With similar models in Abingdon and Witney the experience had been "overwhelmingly" positive, he said.

"We really must be positive and progressive if we're to deliver healthcare which is fit for the future."

Henley MP John Howell said any campaign to save the beds was "premature" until the consultation has been completed and the results published.

He said: "We must get the consultation finished and for them to come out with the assessment of what they've planned.

"If they are then still holding the view that the number of beds should be reduced then that may be the occasion to take this line."

A spokesman for the Oxfordshire Clinical Commissioning Group said: "We are consulting on a new model of care to be delivered at the new Townlands Hospital which better meets the needs of the current and future population of the Henley area rather than the old bed-based hospital model.

"We want to see more people supported and cared for in their own homes. We are proposing to use the space that would have otherwise be used for beds to deliver more clinics to provide quicker assessments for older people and those with chronic illnesses, which is called ambulatory care.

"This approach would ensure more health services can be provided in Henley to reduce the need for people to visit hospitals in Reading or Oxford.

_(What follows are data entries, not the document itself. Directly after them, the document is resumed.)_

(** ** Text functions *)

(** LEFT, RIGHT and MID cut a text by characters and never fail: for
    [n >= 0] LEFT(s, n) followed by MID(s, n + 1) is [s], RIGHT(s, n) is the
    end of [s] of the length of LEFT(s, n), MID with a length is the start of
    MID without one, and a negative count cuts nothing off to the left. *)
Theorem text_cuts_correct s n m :
  (0 <= n)%Z -> (0 <= m)%Z ->
  exists a b c, str_left s n = VString a /\ str_mid s (n + 1) None = VString b
    /\ str_right s n = VString c
    /\ a ++ b = s /\ Z.of_nat (length a) = (n `min` Z.of_nat (length s))%Z
    /\ length c = length a /\ (exists p, p ++ c = s)
    /\ str_mid s (n + 1) (Some m) = VString (take (Z.to_nat (m `min` Z.of_nat (length s))) b)
    /\ str_left s (- n - 1) = VString [] /\ str_right s (- n - 1) = VString [].
Proof.
  intros Hn Hm. unfold str_left, str_mid, str_right.
  destruct (Z.ltb_spec (n + 1) 1); [lia|]. replace (n + 1 - 1)%Z with n by lia.
  exists (take (clamp n s) s), (drop (clamp n s) s), (drop (length s - clamp n s) s).
  assert (Hc : Z.of_nat (clamp n s) = (n `min` Z.of_nat (length s))%Z) by (unfold clamp; lia).
  assert (Hz : clamp (- n - 1) s = 0) by (unfold clamp; lia). rewrite Hz.
  split_and!; [done| |done|apply take_drop|rewrite length_take; lia
    |rewrite length_take, length_drop; lia|exists (take (length s - clamp n s) s); apply take_drop| |done|].
  - destruct (Z.leb_spec (Z.of_nat (length s)) n).
    + by rewrite drop_ge by lia.
    + by replace (Z.to_nat n) with (clamp n s) by lia.
  - destruct (Z.leb_spec (Z.of_nat (length s)) n).
    + rewrite drop_ge by lia. by rewrite take_nil.
    + destruct (Z.leb_spec 0 m); [|lia]. replace (Z.to_nat n) with (clamp n s) by lia.
      f_equal. unfold clamp at 1. rewrite length_drop.
      destruct (decide (Z.of_nat (length s - clamp n s) <= m)%Z).
      * rewrite !take_ge by (rewrite length_drop; lia). done.
      * f_equal. lia.
  - by rewrite Nat.sub_0_r, drop_ge.
Qed.

(** ** The registry *)

(** Registered functions are found under any spelling of their name, the last
    registration wins, and other names are untouched; but a built-in scalar
    function always takes precedence over whatever is registered under its
    name. *)
Theorem registry_correct `{U : Unicode} `{D : DateLib} `{L : Libm} {W} (r : registry W) name f g k :
  (forall n, get_custom (register_custom r name f k) n
             = if decide (to_lowercase n = to_lowercase name) then Some (f, k) else get_custom r n)
  /\ (forall n k', get_dynamic (register_dynamic r name g k) n k'
             = if decide (to_lowercase n = to_lowercase name)
               then if decide (k = k') then Some g else None
               else get_dynamic r n k')
  /\ (forall n, to_lowercase n = to_lowercase name ->
        reg_contains (register_custom r name f k) n = true
        /\ (k = Aggregate -> reg_is_aggregate (register_custom r name f k) n = true))
  /\ (forall (en : engine W) n args res, call_scalar n args = Some res ->
        call_scalar_fn en n args = st_lift res).
Proof.
  split_and!.
  - intros n. unfold get_custom, register_custom. simpl.
    destruct (decide _) as [->|Hne]; [by rewrite lookup_insert_eq|by rewrite lookup_insert_ne].
  - intros n k'. unfold get_dynamic, register_dynamic. simpl.
    destruct (decide _) as [->|Hne]; [by rewrite lookup_insert_eq|by rewrite lookup_insert_ne].
  - intros n Hn. unfold reg_contains, reg_is_aggregate, has_key, register_custom. simpl.
    rewrite Hn, lookup_insert_eq. split; [by rewrite orb_true_r|].
    intros ->. by rewrite orb_true_r.
  - intros en n args res Hc. unfold call_scalar_fn. by rewrite Hc.
Qed.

"We want to obtain the views of all members of the public to our proposals fairly and effectively, and people can do this at public meetings, online and through the post. The consultation questionnaire is designed so people can make their views known on any aspect of our plans which will be considered and reported to Oxfordshire's health overview and scrutiny committee."

For more information and to take part in the consultation, call 01865 334838, visit https://consult.oxfordshireccg.nhs.uk or email cscsu.talkinghealth@nhs.net.

There will be a public meeting at the Peppard sports pavillion, off Stoke Row Road, on June 11 from 7pm.